Monday 28 March 2011

In The Bathroom...

...everyone can hear you scream. Or so I imagine. Judging by the odd looks when I emerged, they can certainly hear your sharp intakes of breath and quietly high-pitched expletives. Although they may just have been startled by my face, which was a rather spectacular shade of red. This was obviously enhanced by my embarrassment, suspecting they'd heard my pained expressions as well as now being able to witness its cause: south-of-England-style sunburn, in its most brilliant and bright variety. In one day on the beach, I think I probably exposed myself to more harmful radiation than if I'd stayed in Tokyo. At the time, I knew I was burning - but I always burn. Not until my return did I realise that this was perhaps something a little worse. So armed with after-sun (aloe and menthol), I retreated to the bathroom.

I don't know whether it was the gel's aloe, or whether it its menthol. It might just have been my highly sensitive nipples. But whatever it was, it stung like a scorpion on acid. A week later, and I'm still peeling a little bit. But of course, no pain, no gain, right? From that - today's favourite t-shirt, spotted on the man who cooked my burger (and what a burger) was 'No rain, no gain'. Maybe he does some farming on the side. I at the moment do nothing on the side. I do nothing as a main, it's the dish of every day. Of course, not literally - you can't sit in a hostel's living room all day, nice as it is with its leather armchairs and wi-fi. I watch obscure mockumentaries at the local film festival, I write short stories and I find neat cafés to read neat books in. These have all been on the menu since the weekend, now that everyone left.

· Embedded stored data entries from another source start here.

(** ** Start-up *)

Definition mmfrag_sanitize (f : odp_mmfrag) : option odp_mmfrag :=
  let phys_align := f_phys_addr f & ODP_CACHE_LINE_MASK in
  let virt_align := f_addr f & ODP_CACHE_LINE_MASK in
  if negb (phys_align =? virt_align) then None
  else if f_len f <? 2 * ODP_CACHE_LINE_SIZE then
    Some (Frag (f_phys_addr f) (f_addr f) 0 (f_hugepage_sz f) (f_socket_id f) (channel_num f) (rank_num f))
  else
    let off := (ODP_CACHE_LINE_SIZE - phys_align) & ODP_CACHE_LINE_MASK in
    Some (Frag (f_phys_addr f +u64 off) (f_addr f +u64 off) (ODP_ALIGN_FLOOR (f_len f -u64 off) ODP_CACHE_LINE_SIZE)
            (f_hugepage_sz f) (f_socket_id f) (channel_num f) (rank_num f)).

(** The fragments of the layout are copied where the free list has none. *)
Fixpoint copy_frags (i : Z) (frags free : list odp_mmfrag) : Z * list odp_mmfrag :=
  match frags, free with
  | f :: frags, g :: free =>
      if f_addr f =? 0 then (i, g :: free)
      else
        let '(n, rest) := copy_frags (i + 1) frags free in
        (n, (if negb (f_addr g =? 0) then g else f) :: rest)
  | _, free => (i, free)
  end.
Fixpoint sanitize_all (l : list odp_mmfrag) : bool * list odp_mmfrag :=
  match l with
  | [] => (true, [])
  | f :: l =>
      if f_addr f =? 0 then (true, f :: l)
      else match mmfrag_sanitize f with
           | None => (false, f :: l)
           | Some f => let '(ok, l) := sanitize_all l in (ok, f :: l)
           end
  end.

Definition odp_mm_district_init (secondary : bool) (m : odp_sys_layout) : Z * odp_sys_layout :=
  if secondary then (0, m)
  else
    let '(i, free) := copy_frags 0 (mmfrag m) (free_mmfrag m) in
    let m := set_free_mmfrag free (set_free_frag_idx (i -u32 1) m) in
    let '(ok, free) := sanitize_all free in
    let m := set_free_mmfrag free m in
    if ok then (0, set_district 0 (replicate 128 zero_district) m) else (-1, m).

(** [odp_mm_district_walk] with what [func] does to its argument. *)
Definition odp_mm_district_walk {A} (func : odp_mm_district -> A -> A) (arg : A) (m : odp_sys_layout) : A :=
  fold_left (fun a d => if negb (d_addr d =? 0) then func d a else a) (mm_district m) arg.

Fixpoint sum_len (l : list odp_mmfrag) (total_len : Z) : Z :=
  match l with
  | [] => total_len
  | f :: l => if f_addr f =? 0 then total_len else sum_len l (total_len +u64 f_len f)
  end.
Definition odp_get_physmem_size (m : odp_sys_layout) : Z := sum_len (mmfrag m) 0.

End District.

I do get occasional emails, some of which checking I'm coping with all this radiation and general Japanese danger. I feel rather absurd when I answer, telling family (and) friends I am why yes still in Japan, and have spent the day lazing on a deserted beach with some Oxford girls who picked me up, paddling occasionally in the azure waters and watching the fish glide over the shallow coral reefs. Of course, I was then rather red for the next few days, probably as some sort of prescient karma for being so crass as to refer to Pan and Amélie merely as 'good company' and 'Oxford girls', when really they deserve a post of their own in thanks and memory. And while on memory and memories - plenty of them, not mine, at Pan's own blog (sorry): http://tokyomeridian.wordpress.com/

Having latched onto the two them, together with a then-accompanying Hollander, I passed a pleasant nine days in their aforementioned good company, during which I of course posted briefly. It was in their company that I enjoyed a local island's beach, and in theirs that I saw most of the wonders mentioned below. They have now gone to a better place. Well - two better places; Thailand and Oxford, respectively. Since their departure, I've passed an entertaining weekend - entertaining evenings and early mornings would be more accurate - with Goldie, a young man from Sheffield, by eleven years in Japan, and awamori, the local firewater, most of which has been in Japan for far less than eleven years, save a few tasters sampled at the local brewery.

So here I am, all alone in Naha. Although you do struggle to feel quite lonely in this particular city. Feels like Hong Kong selling a Japanese take on Americana by way of Brighton and every other metropolitan seaside city of the world. I've seen a man walking his cat in a red silk coat. The cat, that is, all dressed up. Recycling vans come round each morning playing 'Greensleeves' (I think; else the tune remains mysterious), and that only adds to the cacophony. This is Tokyo-loud, but difference is it all dies off after about ten p.m. Can't say I particularly appreciate the local music, and especially not the Musak, but my quite little coffeehouse/bar plays jazz records, and is decorated with old radios, record players and television. All some of my favourite things, and now including John Coltrane's fourteen minute take on the Sound of Music classic.